The resulting lake fractions after passing through the first stage of the CCI workflow at N96 are:

Note that there are some non-zero lake fractions in Australia and South America, they are just close to 0.

I now have the new ancillary suite creating the full set of ancillaries required for the base line AM3 configuration. I’m trying to set up an n96e suite with these ancillaries on a branch of the configs. I’ll update when I have the configuration running.

3 Likes

I’ve managed to get the new ancillaries through the reconfiguration stage with a fair bit of massaging of the vegetation ancillary (LAI and canopy heights). The massaging was:

  • The reconfiguration stage expects the time period of the vegetation ancillary to be year 1 (it’s a periodic monthly ancillary). There are other periodic monthly ancillaries that don’t have this requirement, so it may be something done to handle CABLE stuff specifically. I haven’t been able to find the corresponding code that might have done this though. It also requires the calendar to be correctly set to the same calendar as the run.
  • The reconfiguration reported the PP header of the file to be incorrect. I couldn’t interpret the header checking code, so I copied the header across from the default vegetation file.

The UM run is reporting:

????????????????????????????????????????????????????????????????????????????????
???!!!???!!!???!!!???!!!???!!!       ERROR        ???!!!???!!!???!!!???!!!???!!!
?  Error code: 67
?  Error from routine: INANCILA
?  Error message:  INANCILA: update requested for STASHcode 132
?        but prognostic address not set.
?        As prognostic is not present in UM run, please turn off ancil updating
?        via the items namelist.
?  Error from processor: 190
?  Error number: 58
????????????????????????????????????????????????????????????????????????????????

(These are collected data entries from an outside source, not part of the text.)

(* ===== verification/GuestMemoryProps.v ===== *)
(** * Properties of the guest address space

    The theorems of [GuestMemory] over the spaces a program can reach: any
    sequence of calls from an empty buffered space or from a native
    reservation.  The first part shows that host protections agree with region
    protections, so that no store of the address space hits a protected
    page. *)

From S2P Require Import Prelude OrdMap NativeArena GuestMemory.

Local Open Scope Z_scope.

(** ** Calls and reachable spaces *)

Inductive op : Type :=
| OpMap (i : RegionInfo)
| OpUnmap (base size : Z)
| OpUnmapRange (base size : Z)
| OpProtect (base size protection : Z)
| OpProtectRange (base size protection : Z)
| OpWrite (address : Z) (bytes : list byte)
| OpPatch (address : Z) (bytes : list byte)
| OpZero (address size : Z).

(** The arguments are 64-bit words. *)
Definition op_args (o : op) : Prop :=
  match o with
  | OpMap i => in_u64 (ri_base i) /\ in_u64 (ri_size i)
  | OpUnmap base size | OpUnmapRange base size | OpProtect base size _
  | OpProtectRange base size _ | OpZero base size => in_u64 base /\ in_u64 size
  | OpWrite address bytes | OpPatch address bytes => in_u64 address
  end.

Section Reachable.
Context `{HostOs, !HostOsLaws H}.

Definition do_op (s : space) (o : op) : result (bool * space) :=
  match o with
  | OpMap i => Ok (map_region s i)
  | OpUnmap base size => Ok (unmap s base size)
  | OpUnmapRange base size => Ok (unmap_range s base size)
  | OpProtect base size prot => Ok (protect s base size prot)
  | OpProtectRange base size prot => Ok (protect_range s base size prot)
  | OpWrite address bytes => write s address bytes
  | OpPatch address bytes => patch s address bytes
  | OpZero address size => zero s address size
  end.

Inductive reachable : space -> Prop :=
| reach_buffered h : reachable (mkSpace [] None h)
| reach_native h size preferred_base s :
    in_u64 size -> reserve_native h size preferred_base = Some s -> reachable s
| reach_op s o ok s' :
    reachable s -> op_args o -> do_op s o = Ok (ok, s') -> reachable s'.

Lemma empty_map_wf native : map_wf native [].
Proof. split; [apply sorted_nil|done|done]. Qed.

Lemma reserve_wf h size preferred_base s :
  in_u64 size -> reserve_native h size preferred_base = Some s ->
  space_wf s /\ regions_ s = [] /\ is_Some (native_ s).
Proof.
  unfold reserve_native, reserve. intros Hsz Hr. pose proof page_size_pos.
  destruct (checked_align_up size page_size) as [rounded|] eqn:Ha; [|done].
  apply checked_align_up_Some in Ha as (Hle & Hm & Hu & Hp); [|done|unfold in_u64; lia].
  destruct (_ && _); [done|].
  destruct (os_mmap _ _ _) as [p|] eqn:Hmm; [|done]. destruct (_ && _); [done|].
  cbn in Hr. simplify_eq. apply os_mmap_range in Hmm as (Hp0 & Hpe & Hpm).
  split; [|done]. split; [apply empty_map_wf|]. intros a [= <-]. unfold arena_wf. cbn.
  unfold in_u64 in Hu. split_and!; done || lia.
Qed.

Lemma false_wf (s s' : space) :
  space_wf s -> regions_ s' = regions_ s -> native_ s' = native_ s -> space_wf s'.
Proof. intros [Hm Ha] Hr Hn. split; rewrite ?Hn, ?Hr; done. Qed.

Stash code 132 is the Dimethyl Sulphide concentration in sea water, which the suite creates an ancillary for. Anyone have ideas as to the cause of this? I’m going to compare the old working ancillary to the new one to see if there’s anything different there. There shouldn’t be much- the same ANTS app was used for both.

It sounds like the model is configured so that it doesn’t need field 132 (e.g. the relevant science section is disabled), however you’ve also set this field to be updated from an ancillary. It wants you to remove this unneccessary field from the ancillary settings.

Hmm, I must’ve unintentionally changed a science option in the Rose configuration, since I thought I was still using the same science setup as the original. Thanks for the insight.

Positive update- I’ve got AM3 running with the CCI ancillaries. It’s completed 3 months without crashing at n96 resolution. There are a number of things I had to in quite an ad-hoc fashion between running the ancillary suite and running the model to get it to work:

  1. Shift the domain of the ancillaries from the [-180, 180) degree longitude domain to [0, 360) and flip the latitudes so that they’re descending rather than ascending. Trying to do this from the outset in the grid definition caused some grid mismatch ancillary errors.
  2. Adjust the time coordinate on the qrparm.veg.func ancillary (LAI and canopy heights). These ancillaries are seasonal (monthly periodic), and for some reason it expects the year to be year 0. Other seasonal ancillaries do not have this requirement. Also requires the calendar to be set to 360day.
  3. The header on qrparm.veg.func was also wrong for reasons I didn’t understand. To temporarily address this and the previously mentioned time issue, I simply copied the time coordinate and header from the default AM3 vegfunc ancillary to the CCI version.
  4. For some reason, Martin’s post-processing script which fills in the CABLE state variables for soil temperature, moisture and snow quantities was not working correctly, so I’ve written a new script to do it. It’s not part of the suite yet, but I think we should replace Martin’s existing script as it has dependencies we don’t include in our conda environments.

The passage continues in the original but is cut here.